Per la manutenzione normale è preferibile utilizzare il refrigerante previsto dal costruttore. In emergenza può essere necessaria una soluzione temporanea, ma bisogna successivamente verificare e ripristinare la concentrazione e il prodotto corretti.

Quale acqua si usa con il refrigerante concentrato?

Bisogna utilizzare il tipo di acqua indicato dal produttore del refrigerante e dal costruttore dell’auto. Spesso viene richiesta acqua demineralizzata, deionizzata o distillata, ma non va applicata una regola universale senza verificare le specifiche.

Posso usare solo acqua distillata?

Non come soluzione ordinaria. L’acqua distillata non contiene il pacchetto di additivi antigelo e anticorrosivi previsto da un refrigerante completo.

Il refrigerante va sempre diluito 50/50?

No. Il rapporto 50/50 è comune, ma dipende dal prodotto. Un refrigerante premiscelato non va normalmente diluito, mentre un concentrato deve essere preparato nelle proporzioni indicate dal produttore.

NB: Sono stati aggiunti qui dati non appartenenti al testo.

(** The four handlers.  [generic_visit] is the traversal of the node's
    children, which each handler calls last. *)
Definition visit_FunctionDef (name : string) (body : list node)
    (generic_visit : vstate → vstate) (st : vstate) : vstate :=
  let st := print (Fore_GREEN +:+ "Function: " +:+ name) st in
  let docstring := get_docstring body in
  let st := if truthy docstring
            then print (TAB +:+ "Docstring: " +:+ format_opt docstring) st
            else st in
  let st := VState (Analyzer (dict_set (functions (self st)) name (get_docstring body))
                             (classes (self st))
                             (dependencies (self st)))
                   (trace st) in
  generic_visit st.

Definition visit_ClassDef (name : string) (body : list node)
    (generic_visit : vstate → vstate) (st : vstate) : vstate :=
  let st := print (Fore_BLUE +:+ "Class: " +:+ name) st in
  let docstring := get_docstring body in
  let st := if truthy docstring
            then print (TAB +:+ "Docstring: " +:+ format_opt docstring) st
            else st in
  let st := VState (Analyzer (functions (self st))
                             (dict_set (classes (self st)) name (get_docstring body))
                             (dependencies (self st)))
                   (trace st) in
  generic_visit st.

(** One round of the [for alias in node.names] loop, [key] being the string
    printed and added. *)
Definition add_dependency (key : string) (st : vstate) : vstate :=
  let st := print (Fore_YELLOW +:+ "Import: " +:+ key) st in
  VState (Analyzer (functions (self st)) (classes (self st))
                   ({[ key ]} ∪ dependencies (self st)))
         (trace st).

Definition visit_Import (names : list alias)
    (generic_visit : vstate → vstate) (st : vstate) : vstate :=
  let st := foldl (λ st a, add_dependency (alias_name a) st) st names in
  generic_visit st.

Definition visit_ImportFrom (module : option string) (names : list alias)
    (generic_visit : vstate → vstate) (st : vstate) : vstate :=
  let st :=
    foldl (λ st a, add_dependency (format_opt module +:+ "." +:+ alias_name a) st)
          st names in
  generic_visit st.

(** [NodeVisitor.visit]: dispatch on the node's class, [generic_visit] when
    the class has no handler.  The only children of an import node are its
    [alias] nodes, which have no AST-valued field and no handler: visiting
    them does nothing. *)
Fixpoint visit (n : node) (st : vstate) {struct n} : vstate :=
  let visit_list := λ (l : list node) (st : vstate), foldl (λ st c, visit c st) st l in
  let visit_opt := λ (o : option node) (st : vstate),
                     match o with Some c => visit c st | None => st end in
  match n with
  | Module body => visit_list body st
  | FunctionDef name args body decorator_list returns type_params =>
      visit_FunctionDef name body
        (λ st, visit_list type_params (visit_opt returns
                 (visit_list decorator_list (visit_list body (visit args st))))) st
  | AsyncFunctionDef name args body decorator_list returns type_params =>
      visit_list type_params (visit_opt returns
        (visit_list decorator_list (visit_list body (visit args st))))
  | ClassDef name bases keywords body decorator_list type_params =>
      visit_ClassDef name body
        (λ st, visit_list type_params (visit_list decorator_list
                 (visit_list body (visit_list keywords (visit_list bases st))))) st
  | Import names => visit_Import names (λ st, st) st
  | ImportFrom module names level => visit_ImportFrom module names (λ st, st) st
  | Expr value => visit value st
  | Constant _ => st
  | Other _ children => visit_list children st
  end.
End visitor.


(** ** The traversal as a list of nodes *)

(** The AST-valued fields of a node, in the order [generic_visit] walks them. *)
Definition children (n : node) : list node :=
  match n with
  | Module body => body
  | FunctionDef _ args body decorator_list returns type_params
  | AsyncFunctionDef _ args body decorator_list returns type_params =>
      args :: body ++ decorator_list ++ option_list returns ++ type_params
  | ClassDef _ bases keywords body decorator_list type_params =>
      bases ++ keywords ++ body ++ decorator_list ++ type_params
  | Import _ | ImportFrom _ _ _ | Constant _ => []
  | Expr value => [value]
  | Other _ children => children
  end.

(** The nodes [visit] is called on, in the order of the calls (depth first,
    a node before its children). *)
Fixpoint visit_order (n : node) : list node :=
  let order_list := λ l : list node, flat_map visit_order l in
  n ::
  match n with
  | Module body => order_list body
  | FunctionDef _ args body decorator_list returns type_params
  | AsyncFunctionDef _ args body decorator_list returns type_params =>
      visit_order args ++ order_list body ++ order_list decorator_list
      ++ match returns with Some r => visit_order r | None => [] end
      ++ order_list type_params
  | ClassDef _ bases keywords body decorator_list type_params =>
      order_list bases ++ order_list keywords ++ order_list body
      ++ order_list decorator_list ++ order_list type_params
  | Import _ | ImportFrom _ _ _ | Constant _ => []
  | Expr value => visit_order value
  | Other _ children => order_list children
  end.

(** What a node's own handler does before the traversal goes on. *)
Definition enter `{Runtime} (n : node) (st : vstate) : vstate :=
  match n with
  | FunctionDef name _ body _ _ _ => visit_FunctionDef name body (λ st, st) st
  | ClassDef name _ _ body _ _ => visit_ClassDef name body (λ st, st) st
  | Import names => visit_Import names (λ st, st) st
  | ImportFrom module names _ => visit_ImportFrom module names (λ st, st) st
  | _ => st
  end.

(** The keys the import nodes of a list add, in order. *)
Definition import_keys (n : node) : list string :=
  match n with
  | Import names => map alias_name names
  | ImportFrom module names _ =>
      map (λ a, format_opt module +:+ "." +:+ alias_name a) names
  | _ => []
  end.

(** The definition a node records: its name and docstring. *)
Definition function_entry `{Runtime} (n : node) : option (string * option string) :=
  match n with
  | FunctionDef name _ body _ _ _ => Some (name, get_docstring body)
  | _ => None
  end.

Definition class_entry `{Runtime} (n : node) : option (string * option string) :=
  match n with
  | ClassDef name _ _ body _ _ => Some (name, get_docstring body)
  | _ => None
  end.

(** [n] occurs in [tree], at any depth. *)
Inductive subnode : node → node → Prop :=
  | subnode_here n : subnode n n
  | subnode_child n c tree : c ∈ children tree → subnode n c → subnode n tree.


(** ** The analyzer's side of the traversal *)

(** The effect of a node's handler on the analyzer alone. *)
Definition record `{Runtime} (n : node) (a : analyzer) : analyzer :=
  Analyzer
    (match function_entry n with
     | Some (name, doc) => dict_set (functions a) name doc
     | None => functions a
     end)
    (match class_entry n with
     | Some (name, doc) => dict_set (classes a) name doc
     | None => classes a
     end)
    (list_to_set (import_keys n) ∪ dependencies a).

(** [d[k] = v] for a list of entries, first to last. *)
Definition dict_set_all {V} (d : dict V) (es : list (string * V)) : dict V :=
  foldl (λ d kv, dict_set d kv.1 kv.2) d es.
(** The name a function (class) definition node records. *)
Definition function_name (n : node) : option string :=
  match n with
  | FunctionDef name _ _ _ _ _ => Some name
  | _ => None
  end.

Definition class_name (n : node) : option string :=
  match n with
  | ClassDef name _ _ _ _ _ => Some name
  | _ => None
  end.

(** The text of the docstring statement of a body, before [cleandoc]. *)
Definition docstring_text (body : list node) : option string :=
  match body with
  | Expr (Constant (CStr text)) :: _ => Some text
  | _ => None
  end.

(** The extraction pass of [analyze_file]: a fresh analyzer visits the tree,
    [tr] being what the console holds when it starts. *)
Definition extracted `{Runtime} (tree : node) (tr : list event) : analyzer :=
  self (visit tree (VState CodeStructureAnalyzer_init tr)).

(** ** The driver *)

(** How a run ends: it returns, or an exception reaches the top level. *)
Inductive outcome :=
  | Returned
  | Raised (e : exn).

(** The exit status of the interpreter: [0] after a normal end, the argument
    of [sys.exit], [1] after any other uncaught exception. *)
Definition exit_status (o : outcome) : Z :=
  match o with
  | Returned => 0
  | Raised (SystemExit status) => status
  | Raised (Exception _) => 1
  end.

(** A process: the analyzer objects created so far, by address, and the
    events so far. *)
Record process := Process { heap : list analyzer; console : list event }.

(** A run of the program: its events, how it ended, and the analyzer object
    it created ([None] when it stopped before creating one). *)
Record run := Run {
  run_trace : list event;
  run_outcome : outcome;
  run_analyzer : option analyzer
}.

Section driver.
Context `{Runtime}.

(** The rows of the report table; the dependencies come in the order in
    which the set is iterated. *)
Definition report_data (a : analyzer) : list (list (option string)) :=
  [[Some "Type"; Some "Name"; Some "Docstring"]]
  ++ map (λ kv, [Some "Function"; Some kv.1; kv.2]) (functions a)
  ++ map (λ kv, [Some "Class"; Some kv.1; kv.2]) (classes a)
  ++ map (λ d, [Some "Import"; Some d; Some ""]) (iterate (dependencies a)).

(** [generate_pdf_report]: the report is written, which is the one event, or
    a reportlab call raises and the exception leaves the function. *)
Definition generate_pdf_report (a : analyzer) (file_path : string)
    (tr : list event) : list event * outcome :=
  let output_file := splitext_root file_path +:+ "_analysis_report.pdf" in
  let title := "Code Analysis Report: " +:+ basename file_path in
  let data := report_data a in
  match render output_file title data with
  | None => (tr ++ [Build output_file title data], Returned)
  | Some e => (tr, Raised e)
  end.

(** [CodeStructureAnalyzer()]: a new object at the next free address. *)
Definition new_analyzer (p : process) : nat * process :=
  (length (heap p), Process (heap p ++ [CodeStructureAnalyzer_init]) (console p)).

(** A method call on the object at address [l]: [f] is what the call does to
    the object and the console. *)
Definition call_on (l : nat) (f : vstate → vstate) (p : process) : process :=
  match heap p !! l with
  | Some a =>
      let st := f (VState a (console p)) in
      Process (<[l := self st]> (heap p)) (trace st)
  | None => p
  end.

(** [analyze_file], step by step: the file is read, the text parsed, the
    analyzer created, the tree visited, the dependencies printed and the
    report written; the first step that raises ends the run.  The traversal
    either completes or stops at the recursion limit, with the handlers of
    the first [k] nodes done.  [analyzer] is the object at [l], which is in
    the heap since [new_analyzer] put it there. *)
Definition analyze_file (fs : filesystem) (file_path : string)
    (p : process) : process * outcome :=
  let p := Process (heap p) (console p ++ [Open file_path]) in
  match fs file_path with
  | inl e => (p, Raised e)
  | inr code =>
      match ast_parse code with
      | None => (p, Raised (Exception "SyntaxError"))
      | Some tree =>
          let '(l, p) := new_analyzer p in
          match traversal_overflow tree with
          | Some k =>
              (call_on l (λ st, foldl (λ st m, enter m st) st (take k (visit_order tree))) p,
               Raised (Exception "RecursionError"))
          | None =>
              let p := call_on l (visit tree) p in
              let analyzer := default CodeStructureAnalyzer_init (heap p !! l) in
              let tr := console p ++ [Print (NL +:+ Fore_RED +:+ "Dependencies:")] in
              let tr := foldl (λ tr d, tr ++ [Print (TAB +:+ d)]) tr
                              (iterate (dependencies analyzer)) in
              let '(tr, o) := generate_pdf_report analyzer file_path tr in
              (Process (heap p) tr, o)
          end
      end
  end.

Posso scegliere il refrigerante in base al colore?

No. Il colore non identifica in modo universale la tecnologia o la compatibilità. Bisogna controllare la specifica richiesta dal costruttore.

Posso mischiare liquido blu e rosso?

Il colore non è sufficiente per stabilire se due refrigeranti siano compatibili. Prima di mescolarli bisogna verificare specifiche e approvazioni. Se non si conosce il prodotto già presente, è preferibile chiedere a un professionista.

Quando devo preoccuparmi se il livello scende?

Se il livello cala ripetutamente, se sono necessarie aggiunte frequenti o se compaiono perdite, spie o surriscaldamento, il circuito deve essere controllato da un’officina.

Posso aprire la vaschetta con il motore caldo?

No. Un circuito caldo può essere pressurizzato e contenere refrigerante a temperatura molto elevata. Per evitare il rischio di ustioni bisogna attendere che il motore si raffreddi e seguire la procedura prevista dal costruttore.

Acqua nel radiatore: la regola più sicura

La regola più prudente è semplice: non scegliere il liquido di raffreddamento a intuito.

Controlla sempre sul libretto dell’auto quale specifica è richiesta, verifica se il prodotto è concentrato o pronto all’uso e non basarti soltanto sul colore.

Un piccolo rabbocco non dovrebbe diventare un’abitudine: se il livello continua a scendere, se compare una spia o se il motore si surriscalda, è necessario individuare la causa del problema.

Quando non si conosce con certezza il refrigerante presente nel circuito o è necessario svuotare, miscelare, spurgare o riparare l’impianto, la soluzione più sicura è rivolgersi a un’officina qualificata.